The expected answer is the set of lines in the data below between the line holding "(∀ d', simulates" and the line holding "wp (_ ← on_queue", inclusive, written out exactly.
════════════════════
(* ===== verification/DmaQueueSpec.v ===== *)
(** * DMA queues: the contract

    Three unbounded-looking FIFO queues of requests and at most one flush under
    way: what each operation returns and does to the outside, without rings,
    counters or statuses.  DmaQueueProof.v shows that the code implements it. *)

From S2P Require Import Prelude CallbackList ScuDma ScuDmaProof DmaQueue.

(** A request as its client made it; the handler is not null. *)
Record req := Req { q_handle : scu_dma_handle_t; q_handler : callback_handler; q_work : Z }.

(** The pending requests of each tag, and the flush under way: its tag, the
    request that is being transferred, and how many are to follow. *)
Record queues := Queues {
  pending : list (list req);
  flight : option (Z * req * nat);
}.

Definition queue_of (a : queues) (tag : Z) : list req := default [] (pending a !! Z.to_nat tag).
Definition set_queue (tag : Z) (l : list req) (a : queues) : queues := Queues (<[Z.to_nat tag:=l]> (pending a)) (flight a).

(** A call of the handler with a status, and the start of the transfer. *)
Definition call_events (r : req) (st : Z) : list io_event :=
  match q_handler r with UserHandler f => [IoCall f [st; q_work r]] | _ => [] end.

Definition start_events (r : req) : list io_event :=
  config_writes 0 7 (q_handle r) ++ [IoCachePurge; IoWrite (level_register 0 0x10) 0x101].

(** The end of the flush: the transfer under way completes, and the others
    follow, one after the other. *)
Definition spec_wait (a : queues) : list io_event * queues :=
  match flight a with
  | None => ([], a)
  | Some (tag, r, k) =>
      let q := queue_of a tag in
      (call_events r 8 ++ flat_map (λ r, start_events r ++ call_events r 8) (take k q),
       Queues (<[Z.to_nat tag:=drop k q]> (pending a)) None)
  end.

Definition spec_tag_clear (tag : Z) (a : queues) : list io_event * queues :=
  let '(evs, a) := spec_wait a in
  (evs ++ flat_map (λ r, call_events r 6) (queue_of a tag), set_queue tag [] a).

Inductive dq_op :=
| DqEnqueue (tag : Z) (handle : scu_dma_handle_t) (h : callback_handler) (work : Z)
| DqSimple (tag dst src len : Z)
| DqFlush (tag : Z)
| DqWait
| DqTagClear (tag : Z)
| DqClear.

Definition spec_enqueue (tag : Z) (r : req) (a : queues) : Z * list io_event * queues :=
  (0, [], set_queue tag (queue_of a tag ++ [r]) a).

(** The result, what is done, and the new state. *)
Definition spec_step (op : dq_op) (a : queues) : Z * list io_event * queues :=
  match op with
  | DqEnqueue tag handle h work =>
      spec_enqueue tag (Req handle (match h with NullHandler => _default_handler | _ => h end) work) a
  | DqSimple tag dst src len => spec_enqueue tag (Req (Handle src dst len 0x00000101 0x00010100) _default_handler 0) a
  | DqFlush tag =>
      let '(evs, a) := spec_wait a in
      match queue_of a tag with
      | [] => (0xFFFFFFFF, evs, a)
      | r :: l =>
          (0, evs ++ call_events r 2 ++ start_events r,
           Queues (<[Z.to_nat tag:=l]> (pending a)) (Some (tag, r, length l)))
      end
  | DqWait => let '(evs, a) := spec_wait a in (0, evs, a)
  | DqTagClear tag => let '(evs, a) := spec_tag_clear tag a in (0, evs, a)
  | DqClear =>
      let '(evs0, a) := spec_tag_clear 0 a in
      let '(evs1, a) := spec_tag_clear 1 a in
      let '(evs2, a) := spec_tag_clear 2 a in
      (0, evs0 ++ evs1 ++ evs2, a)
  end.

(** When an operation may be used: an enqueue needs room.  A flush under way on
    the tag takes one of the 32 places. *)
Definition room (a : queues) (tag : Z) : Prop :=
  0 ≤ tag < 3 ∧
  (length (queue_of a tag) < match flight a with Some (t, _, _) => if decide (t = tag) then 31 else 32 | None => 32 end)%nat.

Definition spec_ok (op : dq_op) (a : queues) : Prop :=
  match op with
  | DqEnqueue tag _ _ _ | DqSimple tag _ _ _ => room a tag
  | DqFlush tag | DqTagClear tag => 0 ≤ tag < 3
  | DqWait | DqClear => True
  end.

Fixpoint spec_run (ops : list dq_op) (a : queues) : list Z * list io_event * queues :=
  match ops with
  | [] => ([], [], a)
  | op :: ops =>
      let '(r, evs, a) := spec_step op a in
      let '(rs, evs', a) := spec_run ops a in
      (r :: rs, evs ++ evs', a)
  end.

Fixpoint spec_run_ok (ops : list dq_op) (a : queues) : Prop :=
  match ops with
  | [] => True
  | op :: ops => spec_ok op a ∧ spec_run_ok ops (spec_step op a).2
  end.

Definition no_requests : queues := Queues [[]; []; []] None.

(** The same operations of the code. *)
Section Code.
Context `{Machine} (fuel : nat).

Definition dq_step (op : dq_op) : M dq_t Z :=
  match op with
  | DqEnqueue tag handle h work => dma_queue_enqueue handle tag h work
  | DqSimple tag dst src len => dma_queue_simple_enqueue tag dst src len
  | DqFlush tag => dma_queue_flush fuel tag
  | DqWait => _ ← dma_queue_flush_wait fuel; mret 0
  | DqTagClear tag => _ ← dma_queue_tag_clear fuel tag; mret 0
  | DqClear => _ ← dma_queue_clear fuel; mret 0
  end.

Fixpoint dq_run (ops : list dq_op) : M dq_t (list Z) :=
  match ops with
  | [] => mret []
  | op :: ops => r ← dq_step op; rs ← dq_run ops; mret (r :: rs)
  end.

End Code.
════════════════════
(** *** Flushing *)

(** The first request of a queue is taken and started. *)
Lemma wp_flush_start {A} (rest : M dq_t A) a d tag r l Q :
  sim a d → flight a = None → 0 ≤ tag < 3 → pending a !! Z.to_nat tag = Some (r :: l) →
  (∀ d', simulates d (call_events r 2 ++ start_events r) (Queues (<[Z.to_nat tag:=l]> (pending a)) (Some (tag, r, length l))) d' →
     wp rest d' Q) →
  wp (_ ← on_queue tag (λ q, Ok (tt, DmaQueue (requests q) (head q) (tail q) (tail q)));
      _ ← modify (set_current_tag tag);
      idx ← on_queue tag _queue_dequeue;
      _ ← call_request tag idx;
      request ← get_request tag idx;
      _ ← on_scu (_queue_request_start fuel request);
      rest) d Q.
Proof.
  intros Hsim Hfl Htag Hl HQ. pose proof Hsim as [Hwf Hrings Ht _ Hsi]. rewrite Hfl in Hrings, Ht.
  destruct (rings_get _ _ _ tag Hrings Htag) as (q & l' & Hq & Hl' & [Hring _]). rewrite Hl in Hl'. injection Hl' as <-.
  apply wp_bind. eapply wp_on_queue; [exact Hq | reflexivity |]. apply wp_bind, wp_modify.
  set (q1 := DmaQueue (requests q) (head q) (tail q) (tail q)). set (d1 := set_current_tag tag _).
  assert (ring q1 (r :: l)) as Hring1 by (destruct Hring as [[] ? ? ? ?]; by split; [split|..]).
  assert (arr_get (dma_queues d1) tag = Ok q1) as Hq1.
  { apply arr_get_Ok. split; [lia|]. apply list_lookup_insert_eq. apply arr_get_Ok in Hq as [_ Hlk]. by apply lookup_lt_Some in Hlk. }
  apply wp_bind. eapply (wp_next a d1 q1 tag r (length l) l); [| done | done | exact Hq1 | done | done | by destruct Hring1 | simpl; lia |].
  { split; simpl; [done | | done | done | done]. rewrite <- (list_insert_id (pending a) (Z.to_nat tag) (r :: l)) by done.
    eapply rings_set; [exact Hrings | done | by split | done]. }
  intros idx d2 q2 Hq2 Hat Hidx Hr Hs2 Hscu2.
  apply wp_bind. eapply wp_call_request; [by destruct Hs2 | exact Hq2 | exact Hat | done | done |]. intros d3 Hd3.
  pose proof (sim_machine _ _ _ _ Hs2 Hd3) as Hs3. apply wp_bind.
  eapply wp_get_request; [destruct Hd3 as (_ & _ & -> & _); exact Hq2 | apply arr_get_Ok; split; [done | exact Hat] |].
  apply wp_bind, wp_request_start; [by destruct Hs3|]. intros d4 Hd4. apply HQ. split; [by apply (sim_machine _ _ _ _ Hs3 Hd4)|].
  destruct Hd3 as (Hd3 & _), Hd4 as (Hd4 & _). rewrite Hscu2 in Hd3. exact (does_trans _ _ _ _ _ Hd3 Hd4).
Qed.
════════════════════
Task response =
  (∀ d', simulates d (call_events r 2 ++ start_events r) (Queues (<[Z.to_nat tag:=l]> (pending a)) (Some (tag, r, length l))) d' →
     wp rest d' Q) →
  wp (_ ← on_queue tag (λ q, Ok (tt, DmaQueue (requests q) (head q) (tail q) (tail q)));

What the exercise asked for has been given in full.